Continuing the exploration of relational biology in his excellent book, More than Life Itself, Springer has announced the publication of Aloisius Louie’s new book: The Reflection of Life: Functional Entailment and Imminence in Relational Biology, available 4/30/2013.
The description by Springer:
- Presents further developments in the field of relational biology by focusing on the theme "How do two life forms interact"
- Advances the field of relational biology from both a mathematical and a biological point-of-view
- Introduces "imminence mappings" which facilitate further investigation of functional entailment in complex relational networks
A. H. Louie’s The Reflection of Life: Functional Entailment and Imminence in Relational Biology is a continuation of the exploratory journey in relational biology which began with his 2009 monograph More Than Life Itself: A Synthetic Continuation in Relational Biology. The theme of his first book was ‘What is life?’; the theme of this sequel is “How do two life forms interact?” Biology is a subject concerned with organization of relations. Relational biology is the approach that advocates ‘function dictates structure”, rather than ‘structure implies function’. It is mathematics decoded into biological realizations. The book demonstrates some of the powers of the approach of relational biology, and illustrates how pertinent problems in biology can be better addressed this way. In the first volume the theory was developed by using partially ordered sets, lattices, simulations, models, Aristotle’s four causes, graphs, categories, simple and complex systems, anticipatory systems, and metabolism-repair [(M,R)-] systems.

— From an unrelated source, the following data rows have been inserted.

(* ===== verification/RegistryDriver.v ===== *)
(** * The registry driver (CaptureRegistryMonitor.c)

    The configuration manager notifies the driver of operations on the
    registry; the driver finds the name of the key, queues an event while its
    client keeps in contact, and hands the queue over on request. Together
    with the registry monitor this is a pipeline from the operation to the
    report. *)
From Stdlib Require Import ZArith Lia.
From stdpp Require Import base gmap list strings numbers.
From S2P Require Import Prelude Element Monitor Analyzer ProcessManager DriverEvents SystemMonitors PolledQueue.

Local Open Scope Z_scope.

(** ** Notifications *)

Definition RegNtPreDeleteKey : Z := 0.
Definition RegNtPreSetValueKey : Z := 1.
Definition RegNtDeleteValueKey : Z := 2.
Definition RegNtEnumerateKey : Z := 5.
Definition RegNtEnumerateValueKey : Z := 6.
Definition RegNtQueryKey : Z := 7.
Definition RegNtQueryValueKey : Z := 8.
Definition RegNtPostCreateKey : Z := 11.
Definition RegNtPostOpenKey : Z := 13.
Definition RegNtKeyHandleClose : Z := 14.

(** the operations the driver looks at, with the members of their structures *)
Inductive registry_notification :=
  | PostCreateKey (success : bool) (CompleteName : option wstring) (Object : Z)
  | PostOpenKey (success : bool) (CompleteName : option wstring) (Object : Z)
  | PreDeleteKey (Object : Z)
  | DeleteValueKey (Object : Z) (ValueName : wstring)
  | PreSetValueKey (Object : Z) (ValueName : wstring) (Type_ : Z) (Data : bytes)
  | EnumerateKey (Object KeyInformationClass : Z)
  | EnumerateValueKey (Object KeyValueInformationClass : Z)
  | QueryKey (Object KeyInformationClass : Z)
  | QueryValueKey (Object : Z) (ValueName : wstring) (KeyValueInformationClass : Z)
  | KeyHandleClose (Object : Z)
  | OtherNotification (type : Z).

Here in the second volume, these tools are expanded to employ set-valued mappings, adjacency matrices, random graphs, and interacting entailment networks. The theory of set-valued mappings culminates in the imminence mapping, which equips the further investigation of functional entailment in complex relational networks. Imminence in (M,R)-networks that model living systems addresses the topics of biogenesis and natural selection. Interacting (M,R)-networks with mutually entailing processes serve as models in the study of symbiosis and pathophysiology. The formalism also provides a natural framework for a relational theory of virology and oncology.
This book will serve researchers and graduate students in mathematics and biology.